● Work item
Which lines of the records below contain the word "rest"? Copy each of them out.

Start of Entries supplied

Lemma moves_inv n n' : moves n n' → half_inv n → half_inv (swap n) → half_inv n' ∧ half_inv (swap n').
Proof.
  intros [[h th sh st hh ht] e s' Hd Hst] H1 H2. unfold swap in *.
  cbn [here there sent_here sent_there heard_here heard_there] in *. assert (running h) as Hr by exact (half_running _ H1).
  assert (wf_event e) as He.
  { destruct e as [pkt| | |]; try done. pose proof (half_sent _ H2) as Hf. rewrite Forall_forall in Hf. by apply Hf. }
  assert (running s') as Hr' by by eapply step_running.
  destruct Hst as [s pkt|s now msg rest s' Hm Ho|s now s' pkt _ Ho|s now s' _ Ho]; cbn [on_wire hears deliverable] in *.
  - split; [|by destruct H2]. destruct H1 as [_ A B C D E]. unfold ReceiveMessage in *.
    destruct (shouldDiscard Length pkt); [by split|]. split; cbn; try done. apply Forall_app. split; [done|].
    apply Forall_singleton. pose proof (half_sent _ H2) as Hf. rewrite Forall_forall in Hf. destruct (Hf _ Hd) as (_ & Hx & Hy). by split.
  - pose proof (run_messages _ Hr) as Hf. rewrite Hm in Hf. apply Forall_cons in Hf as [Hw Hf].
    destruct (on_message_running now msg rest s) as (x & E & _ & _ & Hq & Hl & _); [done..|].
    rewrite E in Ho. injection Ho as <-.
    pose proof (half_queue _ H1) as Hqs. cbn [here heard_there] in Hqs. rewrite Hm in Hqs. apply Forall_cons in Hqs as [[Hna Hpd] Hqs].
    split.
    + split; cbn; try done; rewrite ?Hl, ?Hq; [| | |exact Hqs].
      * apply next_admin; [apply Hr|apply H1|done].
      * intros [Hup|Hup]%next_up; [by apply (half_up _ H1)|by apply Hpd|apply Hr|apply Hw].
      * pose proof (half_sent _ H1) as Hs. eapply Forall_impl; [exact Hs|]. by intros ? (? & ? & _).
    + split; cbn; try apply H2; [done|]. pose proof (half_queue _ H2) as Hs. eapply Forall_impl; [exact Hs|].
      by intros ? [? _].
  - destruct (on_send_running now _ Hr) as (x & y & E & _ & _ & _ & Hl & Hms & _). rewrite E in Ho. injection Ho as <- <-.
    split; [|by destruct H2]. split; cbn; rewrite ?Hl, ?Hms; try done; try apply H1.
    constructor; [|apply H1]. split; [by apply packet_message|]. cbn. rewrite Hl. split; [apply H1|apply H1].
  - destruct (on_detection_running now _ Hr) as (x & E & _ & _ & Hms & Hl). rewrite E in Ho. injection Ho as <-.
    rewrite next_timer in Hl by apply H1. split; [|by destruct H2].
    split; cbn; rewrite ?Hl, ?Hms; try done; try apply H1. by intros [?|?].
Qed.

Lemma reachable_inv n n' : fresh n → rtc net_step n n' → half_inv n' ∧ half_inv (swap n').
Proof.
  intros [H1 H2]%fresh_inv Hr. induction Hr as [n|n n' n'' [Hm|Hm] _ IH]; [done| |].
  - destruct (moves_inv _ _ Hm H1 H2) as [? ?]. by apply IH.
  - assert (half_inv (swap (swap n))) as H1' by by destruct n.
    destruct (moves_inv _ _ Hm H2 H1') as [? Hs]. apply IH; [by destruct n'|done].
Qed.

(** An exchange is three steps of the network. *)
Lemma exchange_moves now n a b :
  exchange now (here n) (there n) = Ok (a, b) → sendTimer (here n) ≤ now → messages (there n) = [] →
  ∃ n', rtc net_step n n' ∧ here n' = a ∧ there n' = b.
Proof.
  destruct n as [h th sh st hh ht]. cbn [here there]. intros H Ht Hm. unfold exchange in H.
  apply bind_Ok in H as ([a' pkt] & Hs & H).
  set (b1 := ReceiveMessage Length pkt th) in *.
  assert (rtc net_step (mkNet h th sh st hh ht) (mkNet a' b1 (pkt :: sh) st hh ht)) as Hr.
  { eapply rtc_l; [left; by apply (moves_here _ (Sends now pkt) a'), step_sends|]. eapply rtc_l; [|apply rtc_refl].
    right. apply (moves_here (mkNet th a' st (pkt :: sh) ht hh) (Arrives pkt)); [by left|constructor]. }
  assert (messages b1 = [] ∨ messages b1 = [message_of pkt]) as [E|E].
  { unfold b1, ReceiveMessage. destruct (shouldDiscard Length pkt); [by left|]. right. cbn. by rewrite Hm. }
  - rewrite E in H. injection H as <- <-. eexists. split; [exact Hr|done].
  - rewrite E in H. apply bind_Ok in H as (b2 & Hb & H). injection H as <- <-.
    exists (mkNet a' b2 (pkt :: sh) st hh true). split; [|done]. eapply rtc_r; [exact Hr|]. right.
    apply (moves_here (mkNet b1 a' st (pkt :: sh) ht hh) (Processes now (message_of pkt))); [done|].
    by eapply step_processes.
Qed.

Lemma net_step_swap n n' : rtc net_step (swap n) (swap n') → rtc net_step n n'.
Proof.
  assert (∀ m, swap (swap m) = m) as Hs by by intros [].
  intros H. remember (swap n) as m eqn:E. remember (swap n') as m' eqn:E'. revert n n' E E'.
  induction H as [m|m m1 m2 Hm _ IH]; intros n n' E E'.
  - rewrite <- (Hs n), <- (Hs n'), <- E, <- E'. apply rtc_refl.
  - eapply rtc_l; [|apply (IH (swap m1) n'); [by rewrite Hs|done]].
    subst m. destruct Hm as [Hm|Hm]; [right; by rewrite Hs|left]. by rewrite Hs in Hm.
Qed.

End of Entries supplied

● Answer box
  destruct Hst as [s pkt|s now msg rest s' Hm Ho|s now s' pkt _ Ho|s now s' _ Ho]; cbn [on_wire hears deliverable] in *.
    destruct (on_message_running now msg rest s) as (x & E & _ & _ & Hq & Hl & _); [done..|].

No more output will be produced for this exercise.